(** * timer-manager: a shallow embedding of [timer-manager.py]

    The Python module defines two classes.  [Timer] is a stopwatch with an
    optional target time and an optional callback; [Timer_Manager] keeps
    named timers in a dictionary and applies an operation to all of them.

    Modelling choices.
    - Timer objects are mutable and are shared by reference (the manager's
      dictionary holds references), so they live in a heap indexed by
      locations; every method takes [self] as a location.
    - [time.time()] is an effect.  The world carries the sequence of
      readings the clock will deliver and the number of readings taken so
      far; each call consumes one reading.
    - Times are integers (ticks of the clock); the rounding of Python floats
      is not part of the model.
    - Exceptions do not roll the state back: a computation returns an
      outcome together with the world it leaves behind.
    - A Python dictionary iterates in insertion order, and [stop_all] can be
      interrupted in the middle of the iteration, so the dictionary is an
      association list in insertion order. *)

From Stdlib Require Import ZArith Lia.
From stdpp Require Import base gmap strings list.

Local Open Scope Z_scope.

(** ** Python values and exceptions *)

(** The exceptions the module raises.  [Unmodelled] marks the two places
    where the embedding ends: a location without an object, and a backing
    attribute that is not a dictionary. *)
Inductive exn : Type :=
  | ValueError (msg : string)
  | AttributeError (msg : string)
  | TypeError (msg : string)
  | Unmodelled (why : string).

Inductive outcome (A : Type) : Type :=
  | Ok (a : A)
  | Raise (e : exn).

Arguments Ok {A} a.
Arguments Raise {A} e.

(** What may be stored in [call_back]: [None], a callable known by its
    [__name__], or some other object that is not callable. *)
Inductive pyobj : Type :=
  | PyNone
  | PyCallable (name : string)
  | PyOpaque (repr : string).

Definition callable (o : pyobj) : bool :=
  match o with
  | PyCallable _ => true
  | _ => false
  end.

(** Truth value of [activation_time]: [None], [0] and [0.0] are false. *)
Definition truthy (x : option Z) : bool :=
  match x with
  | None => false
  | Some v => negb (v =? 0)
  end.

◇ ◇ ◇ ◇ ◇ ◇ ◇

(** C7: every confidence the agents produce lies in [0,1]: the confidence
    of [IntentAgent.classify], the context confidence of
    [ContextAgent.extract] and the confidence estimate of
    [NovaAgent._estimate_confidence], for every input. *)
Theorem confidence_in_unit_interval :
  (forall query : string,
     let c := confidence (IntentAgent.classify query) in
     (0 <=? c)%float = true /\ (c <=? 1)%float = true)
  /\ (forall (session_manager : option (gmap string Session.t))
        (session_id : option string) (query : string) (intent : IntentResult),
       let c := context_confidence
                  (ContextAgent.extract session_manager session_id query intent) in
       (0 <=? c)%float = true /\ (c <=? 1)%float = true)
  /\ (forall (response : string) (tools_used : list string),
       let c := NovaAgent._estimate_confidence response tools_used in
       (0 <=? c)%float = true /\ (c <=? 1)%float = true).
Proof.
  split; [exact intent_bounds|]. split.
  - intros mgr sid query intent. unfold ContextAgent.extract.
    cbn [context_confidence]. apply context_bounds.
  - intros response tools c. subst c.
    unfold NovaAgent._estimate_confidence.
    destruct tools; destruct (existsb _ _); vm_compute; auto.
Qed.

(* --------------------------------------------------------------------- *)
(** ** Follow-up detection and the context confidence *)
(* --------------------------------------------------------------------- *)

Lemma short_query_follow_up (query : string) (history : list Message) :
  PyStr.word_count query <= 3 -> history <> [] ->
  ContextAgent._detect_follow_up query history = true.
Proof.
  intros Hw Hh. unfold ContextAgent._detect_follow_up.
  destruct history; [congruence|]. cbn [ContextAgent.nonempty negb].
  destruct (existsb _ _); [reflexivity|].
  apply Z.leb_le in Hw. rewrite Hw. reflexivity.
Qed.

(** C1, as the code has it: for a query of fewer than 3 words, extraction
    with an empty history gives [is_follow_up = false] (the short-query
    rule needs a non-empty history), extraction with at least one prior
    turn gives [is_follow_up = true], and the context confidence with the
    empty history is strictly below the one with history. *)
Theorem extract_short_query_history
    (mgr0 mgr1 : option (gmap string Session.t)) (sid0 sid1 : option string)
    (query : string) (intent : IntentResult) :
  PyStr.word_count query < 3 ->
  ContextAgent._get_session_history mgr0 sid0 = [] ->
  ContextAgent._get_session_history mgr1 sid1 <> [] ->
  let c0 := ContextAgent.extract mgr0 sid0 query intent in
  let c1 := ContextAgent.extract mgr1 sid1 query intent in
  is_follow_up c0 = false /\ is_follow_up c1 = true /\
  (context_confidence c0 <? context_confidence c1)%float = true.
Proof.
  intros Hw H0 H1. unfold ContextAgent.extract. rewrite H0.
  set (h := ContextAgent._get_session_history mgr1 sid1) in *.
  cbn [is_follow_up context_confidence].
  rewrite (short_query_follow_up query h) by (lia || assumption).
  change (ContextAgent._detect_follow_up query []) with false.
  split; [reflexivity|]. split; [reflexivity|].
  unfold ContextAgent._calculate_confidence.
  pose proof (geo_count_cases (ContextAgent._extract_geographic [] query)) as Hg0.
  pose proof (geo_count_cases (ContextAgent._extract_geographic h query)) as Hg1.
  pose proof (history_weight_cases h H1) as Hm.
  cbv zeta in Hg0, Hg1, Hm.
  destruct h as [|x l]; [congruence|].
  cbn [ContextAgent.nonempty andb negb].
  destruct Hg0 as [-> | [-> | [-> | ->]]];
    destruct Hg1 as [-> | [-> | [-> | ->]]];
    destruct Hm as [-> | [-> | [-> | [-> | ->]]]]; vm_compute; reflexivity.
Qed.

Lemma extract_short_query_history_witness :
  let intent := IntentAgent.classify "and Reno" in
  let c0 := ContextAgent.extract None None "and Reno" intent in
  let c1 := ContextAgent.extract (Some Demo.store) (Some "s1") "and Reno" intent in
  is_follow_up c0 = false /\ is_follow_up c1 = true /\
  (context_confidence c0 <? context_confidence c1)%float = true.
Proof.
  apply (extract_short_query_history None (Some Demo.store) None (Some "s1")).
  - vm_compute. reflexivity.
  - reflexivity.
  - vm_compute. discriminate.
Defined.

◇ ◇ ◇ ◇ ◇ ◇ ◇

State the number of lines holding the word "Unmodelled" in the listing. Add nothing else.

ANSWER AREA:
2